Though little consolation can be drawn from this argument, in the context of the pandemic, it may be employed in two ways. One of them is to stress the Humean lesson that the belief that the future will be similar to the past is unfounded (Popper, 1979, pp. 1–31). Popper’s argument enables one to point out, for example, that shortly before the outbreak of the pandemic, even at the beginning of the year 2020, no one predicted, nor could have predicted, the appearance of the virus, the course that the disease would follow, still less the subsequent change inflicted by its spread.

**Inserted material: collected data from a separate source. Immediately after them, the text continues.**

(* ===== verification/IpcArrive.v ===== *)
(** LocationApiMsg.cpp: what the receiver of a message finds in it.  [arrived u m]
    is the message that is constructed from what was sent of [m], where the
    memory holds [u] before; it is undefined where the receiver writes or reads
    outside of an array.  [message_arrives] holds for every class; it is used for
    both directions. *)

From stdpp Require Import list strings.
From S2P Require Import Prelude Masks LocationEnums PbConversions LocationApiPbMsgConv.
From S2P Require Import ApiStructs PbMessages PbMsgConv PbMsgArrive PbMsgArrays IpcMessages.

Local Open Scope Z_scope.

(** * Masks and enumerations *)

Lemma TerrestrialTechMask_conv_arrives m : getTerrestrialTechMaskFromPB
  (getPBMaskForTerrestrialTechMask m) = mask_arriving TerrestrialTechMask_conv m.
Proof. revert m. unfold mask_arriving, TerrestrialTechMask_conv; cbn [constants lost]. mask_arrives. Qed.
Lemma LocationCallbacksMask_conv_arrives m : getLocationCallbacksMaskFromPB
  (getPBMaskForLocationCallbacksMask m) = mask_arriving LocationCallbacksMask_conv m.
Proof. revert m. unfold mask_arriving, LocationCallbacksMask_conv; cbn [constants lost]. mask_arrives. Qed.
Lemma LocationCapabilitiesMask_conv_arrives m : getLocationCapabilitiesMaskFromPB
  (getPBMaskForLocationCapabilitiesMask m) = mask_arriving LocationCapabilitiesMask_conv m.
Proof. revert m. unfold mask_arriving, LocationCapabilitiesMask_conv; cbn [constants lost]. mask_arrives. Qed.
Lemma ClientType_conv_arrives x :
  getEnumForPBClientType (getPBEnumForClientType x) = enum_arriving ClientType_conv x.
Proof. apply switch_all. vm_compute. reflexivity. Qed.
Lemma BatchingMode_conv_arrives x :
  getEnumForPBBatchingMode (getPBEnumForBatchingMode x) = enum_arriving BatchingMode_conv x.
Proof. apply switch_all. vm_compute. reflexivity. Qed.
Lemma LocEngineRunState_conv_arrives x :
  getEnumForPBLocEngineRunState (getPBEnumForLocEngineRunState x) = enum_arriving LocEngineRunState_conv x.
Proof. apply switch_all. vm_compute. reflexivity. Qed.
Lemma ELocMsgID_conv_arrives x :
  getEnumForPBELocMsgID (getPBEnumForELocMsgID x) = enum_arriving ELocMsgID_conv x.
Proof. apply switch_all. vm_compute. reflexivity. Qed.
#[export] Hint Rewrite TerrestrialTechMask_conv_arrives LocationCallbacksMask_conv_arrives
  LocationCapabilitiesMask_conv_arrives ClientType_conv_arrives BatchingMode_conv_arrives
  LocEngineRunState_conv_arrives : arrives.
(* ===== verification/HalClient.v ===== *)
(** location_hal_daemon/LocHalDaemonClientHandler.cpp: a client of the daemon.
    Its requests to LocationAPI, its subscriptions, the identifiers of its
    geofences, and the callbacks from LocationAPI, which are sent on.  A client
    to which a message cannot be sent is deleted by the service
    (deleteClientbyName, which is here for that reason). *)

From stdpp Require Import list gmap strings.
From S2P Require Import Prelude LocationEnums PbConversions ApiStructs PbMessages PbMsgConv IpcMessages HalState.

Local Open Scope Z_scope.

(** * Constants and pure functions *)

Definition UINT32_MAX : Z := 2 ^ 32 - 1.
Definition LOCATION_SESSON_ALL_INFO_MASK : Z :=
  Z.lor E_LOC_CB_DISTANCE_BASED_TRACKING_BIT (Z.lor E_LOC_CB_GNSS_LOCATION_INFO_BIT
  (Z.lor E_LOC_CB_GNSS_SV_BIT (Z.lor E_LOC_CB_GNSS_NMEA_BIT (Z.lor E_LOC_CB_GNSS_DATA_BIT
  (Z.lor E_LOC_CB_GNSS_MEAS_BIT (Z.lor E_LOC_CB_ENGINE_LOCATIONS_INFO_BIT
  E_LOC_CB_SIMPLE_LOCATION_INFO_BIT)))))).
Definition E_ENGINE_INFO_CB_GNSS_ENERGY_CONSUMED_BIT : Z := 1.

Definition has (mask bits : Z) : bool := negb (Z.land mask bits =? 0).

(** The interval that is used, in 32-bit arithmetic. *)
Definition getSupportedTbf (tbfMsec : Z) : Z :=
  if tbfMsec <? 200 then 100
  else if tbfMsec <? 500 then 200
  else if tbfMsec <? 1000 then 500
  else if UINT32_MAX - 999 <? tbfMsec then UINT32_MAX / 1000 * 1000
  else wrap_u 32 (wrap_u 32 (tbfMsec + 999) / 1000 * 1000).

Definition with_minInterval (i : Z) (o : LocationOptions) : LocationOptions :=
  MkLocationOptions i (LocationOptions_minDistance o) (LocationOptions_mode o) (LocationOptions_locReqEngTypeMask o).
Definition with_mode (m : Z) (o : LocationOptions) : LocationOptions :=
  MkLocationOptions (LocationOptions_minInterval o) (LocationOptions_minDistance o) m
    (LocationOptions_locReqEngTypeMask o).

(** The callbacks that updateSubscription sets: trackingCb is never cleared. *)
Definition subscribed_callbacks (mask : Z) (old : callbacks) : callbacks := {|
  mandatoryCbs := true;
  trackingCb := has mask E_LOC_CB_DISTANCE_BASED_TRACKING_BIT || trackingCb old;
  batchingCb := has mask E_LOC_CB_BATCHING_BIT;
  batchingStatusCb := has mask E_LOC_CB_BATCHING_STATUS_BIT;
  geofenceBreachCb := has mask E_LOC_CB_GEOFENCE_BREACH_BIT;
  gnssLocationInfoCb := has mask (Z.lor E_LOC_CB_GNSS_LOCATION_INFO_BIT E_LOC_CB_SIMPLE_LOCATION_INFO_BIT);
  engineLocationsInfoCb := has mask E_LOC_CB_ENGINE_LOCATIONS_INFO_BIT;
  gnssSvCb := has mask E_LOC_CB_GNSS_SV_BIT;
  gnssNmeaCb := has mask E_LOC_CB_GNSS_NMEA_BIT;
  gnssDataCb := has mask E_LOC_CB_GNSS_DATA_BIT;
  gnssMeasurementsCb := has mask E_LOC_CB_GNSS_MEAS_BIT;
  locationSystemInfoCb := has mask E_LOC_CB_SYSTEM_INFO_BIT |}.
Lemma good_getSingleTerrestrialPos n t d :
  good d -> runs goods (getSingleTerrestrialPos n t) d.
Proof.
  intros G. apply (via_bind_gets _ goods). apply (via_if _ goods); intros Ho.
  { by apply calm_goods, calm_fix_client. }
  apply negb_false_iff, Z.eqb_eq in Ho. pose proof (good_api d G (or_intror Ho)) as Ha.
  set (d1 := match mTerrestrialFixReqs d !! n with Some _ => d
             | None => put_mTerrestrialFixReqs (<[n := t]> (mTerrestrialFixReqs d)) d end).
  assert (good d1 ∧ mGtpWwanSsLocationApi d1 = true) as [G1 Ha1].
  { unfold d1. case_match; [done|]. split; [by apply good_insert_fix|done]. }
  eapply (via_bind_done _ goods _ _ tt _ d1); [reflexivity|by intros _|].
  apply (via_bind_gets _ goods). apply (via_if _ goods); intros _; [|by apply (via_ret _ goods)].
  by apply calm_goods, calm_network.
Qed.
Lemma good_gtpFixRequestTimeout n d : good d -> runs goods (gtpFixRequestTimeout n) d.
Proof.
  intros G. apply (via_bind_gets _ goods). destruct (mTerrestrialFixReqs d !! n) as [t|] eqn:Ht;
    [|by apply (via_ret _ goods)].
  apply calm_then; [by apply calm_fix_client|]. intros _ d1 C1. pose proof (calm_good _ _ C1 G) as G1.
  assert (mGtpWwanSsLocationApi d1 = true) as Ha.
  { destruct C1 as (_ & _ & -> & _). apply (good_api d G). left. intros E. rewrite E in Ht. done. }
  eapply (via_bind_done _ goods); [reflexivity|intros _; apply good_fewer_fixes; [apply delete_subseteq|done]|].
  apply (via_bind_gets _ goods). apply (via_if _ goods); intros _; [|by apply (via_ret _ goods)].
  by apply calm_goods, calm_network.
Qed.
Lemma calm_fixes l (fixes : list (string * Z)) d :
  good d -> Forall (λ x, is_Some (mClients d !! x.1)) fixes -> runs calm (for_each (send_fix_to l) fixes) d.
Proof.
  revert d. induction fixes as [|[n t] fixes IH]; intros d G Hl; simpl; [calmly|].
  apply Forall_cons in Hl as [[h Hn] Hl]. cbn in Hn.
  destruct (good_client d G _ _ Hn) as (_ & c & Hc & _ & Hs & _).
  apply (via_bind _ calm).
  - unfold send_fix_to, getClient. apply (via_bind_gets _ calm). cbn. rewrite Hn. exact (calm_fix _ _ _ _ _ Hc Hs).
  - intros _ d' Hd'. apply IH; [by apply (calm_good _ _ Hd')|]. destruct Hd' as (-> & _). done.
Qed.
(** The first request of someone who is not a client. *)
Lemma strange_fix l (fixes : list (string * Z)) d :
  good d -> Exists (λ x, mClients d !! x.1 = None) fixes -> for_each (send_fix_to l) fixes d = Undefined.
Proof.
  revert d. induction fixes as [|[n t] fixes IH]; intros d G Hl; simpl; [by apply Exists_nil in Hl|].
  unfold send_fix_to at 1, getClient, bind at 1 2. cbn [gets obind fst].
  destruct (mClients d !! n) as [h|] eqn:Hn; [|done].
  apply Exists_cons in Hl as [Hx|Hl]; [cbn in Hx; congruence|].
  destruct (good_client d G _ _ Hn) as (_ & c & Hc & _ & Hs & _).
  pose proof (calm_fix h c LOCATION_ERROR_SUCCESS l d Hc Hs) as Hr. unfold rel in Hr.
  destruct (sendTerrestrialFix _ _ _ d) as [[? d']| |]; [|done..]. cbn [obind].
  apply IH; [by apply (calm_good _ _ Hr)|]. destruct Hr as (-> & _). done.
Qed.
Lemma good_onGtpWwan l d :
  good d -> ¬ hazard d (GtpWwanTrackingCb l) (answers d) -> runs goods (onGtpWwanTrackingCallback l) d.
Proof.
  intros G Hz. apply (via_bind_gets _ goods). apply (via_if _ goods); intros Hc; [|by apply (via_ret _ goods)].
  unfold id in Hc. apply andb_prop in Hc as [Hc Ho]. apply andb_prop in Hc as [_ Hc]. apply Z.eqb_eq in Ho.
  apply calm_then.
  { apply calm_fixes; [done|]. apply Forall_forall. intros [n t] Hx. apply not_eq_None_Some. intros Hn. apply Hz.
    split_and!; [done..|]. exists n. split; [|done]. exists t.
    rewrite fixes_in_order_perm in Hx. by apply elem_of_map_to_list in Hx. }
  intros _ d1 C1. pose proof (calm_good _ _ C1 G) as G1.
  assert (mGtpWwanSsLocationApi d1 = true) as Ha.
  { destruct C1 as (_ & _ & -> & _). apply (good_api d G). by right. }
  eapply (via_bind_done _ goods); [reflexivity|intros _; apply good_fewer_fixes; [apply map_empty_subseteq|done]|].
  by apply calm_goods, calm_network.
Qed.
Lemma good_consent n b id d : good d -> runs goods (configUserConsentTerrestrialPositioning n b id) d.
Proof.
  intros G. set (d1 := put_mOptInTerrestrialService (if b then 1 else 0) d).
  set (d2 := if b && negb (mGtpWwanSsLocationApi d1)
             then put_outputs (outputs d1 ++ [OutEnableNetworkProvider]) (put_mGtpWwanSsLocationApi true d1) else d1).
  assert (good d2) as G2.
  { destruct G as [G1 G2 G4]. unfold d2, d1.
    destruct b; [destruct (mGtpWwanSsLocationApi d) eqn:Ha|]; split; cbn; rewrite ?Ha; cbn; try done.
    intros [?|?]; [|done]. by apply G4; left. }
  assert (configUserConsentTerrestrialPositioning n b id d = configure (SetOptInStatus b) n id d2) as E.
  { unfold configUserConsentTerrestrialPositioning, bind, modify, gets, obind, d2, d1.
    destruct b; cbn; [|done]. by destruct (mGtpWwanSsLocationApi d). }
  pose proof (good_configure (SetOptInStatus b) n id d2 G2) as Hr. unfold rel in *. rewrite E.
  destruct (configure _ _ _ d2) as [[? d']| |]; [|done..]. intros _. by apply Hr.
Qed.

(** ** Energy, power, maintenance *)

Lemma calm_any_pending (l : list (string * loc)) d :
  Forall (λ x, live x.2 d) l -> runs calm (any_pending l) d.
Proof.
  induction l as [|[n h] l IH]; intros Hl; simpl; [calmly|]. apply Forall_cons in Hl as [Hx Hl].
  apply calm_bind_the; [done|]. intros c _. apply (via_if _ calm); intros _; [calmly|by apply IH].
Qed.
Lemma good_getGnssEnergyConsumed n d : good d -> runs goods (getGnssEnergyConsumed n) d.
Proof.
  intros G. apply good_then; [done|apply calm_getGnssInterface|]. intros present d1 G1.
  apply (via_if _ goods); intros _; [by apply (via_ret _ goods)|]. apply (via_bind_gets _ goods).
  apply good_then; [done|apply calm_any_pending, good_each; [done|apply clients_in_order_perm]|].
  intros pending d2 G2. apply calm_with_client; [done|]. intros. calmly.
Qed.
Lemma good_onPowerEvent st d : good d -> runs goods (onPowerEvent st) d.
Proof.
  intros G. unfold onPowerEvent. apply good_then; [done|by apply calm_same|]. intros _ d1 G1.
  apply good_then; [done| |].
  - apply (via_if _ calm); intros _; [by apply calm_suspendAll|].
    apply (via_if _ calm); intros _; [by apply calm_resumeAll|calmly].
  - intros _ d2 G2. apply calm_goods. calmly.
Qed.
Lemma good_check_client data racing d :
  good d -> ¬ hazard d (CheckClient data racing) (answers d) -> runs goods (check_client data racing) d.
Proof.
  intros G Hz. cbn [hazard] in Hz. apply (via_bind_gets _ goods).
  destruct (clientsToCheck d) as [|n l] eqn:El; [by apply (via_ret _ goods)|].
  pose proof (own_wire (LocAPIPingTestReqMsg data) eq_refl) as Hw.
  apply (via_bind_done _ goods _ _ tt _ (put_clientsToCheck l d)); [done|by apply calm_good, calm_same|].
  set (d1 := put_clientsToCheck l d). assert (good d1) as G1 by (revert G; apply calm_good; by apply calm_same).
  cbv zeta. destruct racing.
  - destruct (wire (LocAPIPingTestReqMsg data)) as [[]|]; [|by destruct Hz|done].
    destruct (hd true (sends (answers d))) eqn:Hs; [|by destruct Hz].
    unfold rel, bind, answer_send. cbn. change (answers d1) with (answers d). rewrite Hs. intros _. revert G1. apply calm_good. by apply calm_same.
  - apply good_then; [done| |].
    + destruct (wire (LocAPIPingTestReqMsg data)) as [[]|]; [calmly|calmly|done].
    + intros sent d2 G2. apply (via_if _ goods); intros _; [by apply (via_ret _ goods)|by apply good_delete].
Qed.

(** ** Callbacks *)

Lemma good_report_if h p m d : live h d -> good d -> wire m ≠ None -> runs goods (report_if h p m) d.
Proof.
  intros [c Hc] G Hm. unfold report_if, rel. rewrite (bind_the _ _ _ Hc). apply (via_if _ goods); intros Hs.
  - apply andb_prop in Hs as [Hs _]. by eapply good_send_or_purge.
  - by apply (via_ret _ goods).
Qed.
Lemma good_onResponseCb h err id d : live h d -> good d -> runs goods (onResponseCb h err id) d.
Proof.
  intros [c Hc] G. unfold onResponseCb, rel. rewrite (bind_the _ _ _ Hc). apply (via_if _ goods); intros Hs;
    [|by apply (via_ret _ goods)].
  eapply (via_bind_upd _ goods); [done|apply calm_goods, calm_upd; [by exists c|done]|].
  cbv zeta. intros Hc'. apply (via_if _ goods); intros _; [|by apply (via_ret _ goods)].
  eapply good_send_or_purge; [|exact Hc'|done|by apply own_wire].
  eapply calm_good; [|done]. pose proof (calm_upd_at h (set_mPendingMessages (tail (mPendingMessages c))) c d Hc eq_refl) as Hr.
  unfold rel in Hr. by rewrite (upd_done _ _ _ Hc) in Hr.
Qed.

Lemma good_guard h (p : handler -> bool) (m : handler -> Dm unit) d :
  live h d -> (∀ c, heap d !! h = Some c -> mIpcSender c = true -> p c = true -> runs goods (m c) d) ->
  runs goods (let! c := the h in if mIpcSender c && p c then m c else ret tt) d.
Proof.
  intros [c Hc] Hm. unfold rel. rewrite (bind_the _ _ _ Hc). apply (via_if _ goods); intros Hs;
    [|by apply (via_ret _ goods)]. apply andb_prop in Hs as [Hs Hp]. by apply Hm.
Qed.
(** A prefix that only reads answers. *)
Lemma answer_alloc_run d :
  answer_alloc d = Done (hd true (allocs (answers d)),
    put_answers (Env (sends (answers d)) (ids (answers d)) (arrays (answers d)) (tail (allocs (answers d)))
      (libs (answers d))) d).
Proof. done. Qed.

The disruption of people’s daily routines by the pandemic provokes numerous calls for the restoration of normality. During the pandemic, the concept of normality grew in importance both in terms of the psychological ways of dealing with the challenges of the lockdowns, and in the normative valuation of the pre-pandemic, pandemic, as well as the expected post-pandemic reality (Levrini et al., 2021, pp. 7–8). Popper’s argument against the predictability of the future may be employed to undermine the concept of normality, which is yet another form of safety bias. It disturbingly suggests that the suspended normality we used to know until quite recently may not return, ever. Indeed, it is an oft-repeated view that from now on, nothing will be the way it used to be. Notwithstanding, we seem unable to conceive of the future as radically different from the past even though it is likely that it will be different. Our belief in the future being roughly the same as the past aligns with the hope that when the pandemic ends, we will not have to do anything extraordinary for the former normality to come back: after the interruption, we will just return to our regular routines and our lives will resume their previous form. This provokes also a normative question: do we, and should we, want to bring back the now-suspended normality? These questions, in turn, reveal a conservative bias in the psychological constitution of humans: it seems that now we want nothing more than a return to the normality we once knew.
Popper’s criticism of the predictability of the future does not dispel the uncertainties which presently surround us; quite the opposite, it amplifies them even more. It also suggests that a more proper attitude towards the uncertain future is to prepare oneself mentally for unexpected developments rather than to cling to an unfounded belief in the stability and predictability of the world.
2.3 Abstract Society
Popper’s idea of the abstractness of society not only helps to portray the way of life of an increasing number of citizens of contemporary cities, but also enables one to realize how the pandemic has affected our social life. According to Popper, an abstract society is a society in which men practically never meet face to face. They do their business in isolation, communicate with each other by “typed letters or by telegrams” (Popper, 1945/1994, p. 166), and move around in closed vehicles. Even biological reproduction, supplanted by artificial insemination, would not require entering into intimate relationships. He called such a society a completely abstract or depersonalized society, and observed that in many aspects modern societies resemble this abstract model. Though we do not always drive alone in closed motor cars but meet face to face thousands of men walking past us in the street, the result is very nearly the same as if we did: we tend to avoid establishing any personal relation with our fellow pedestrians.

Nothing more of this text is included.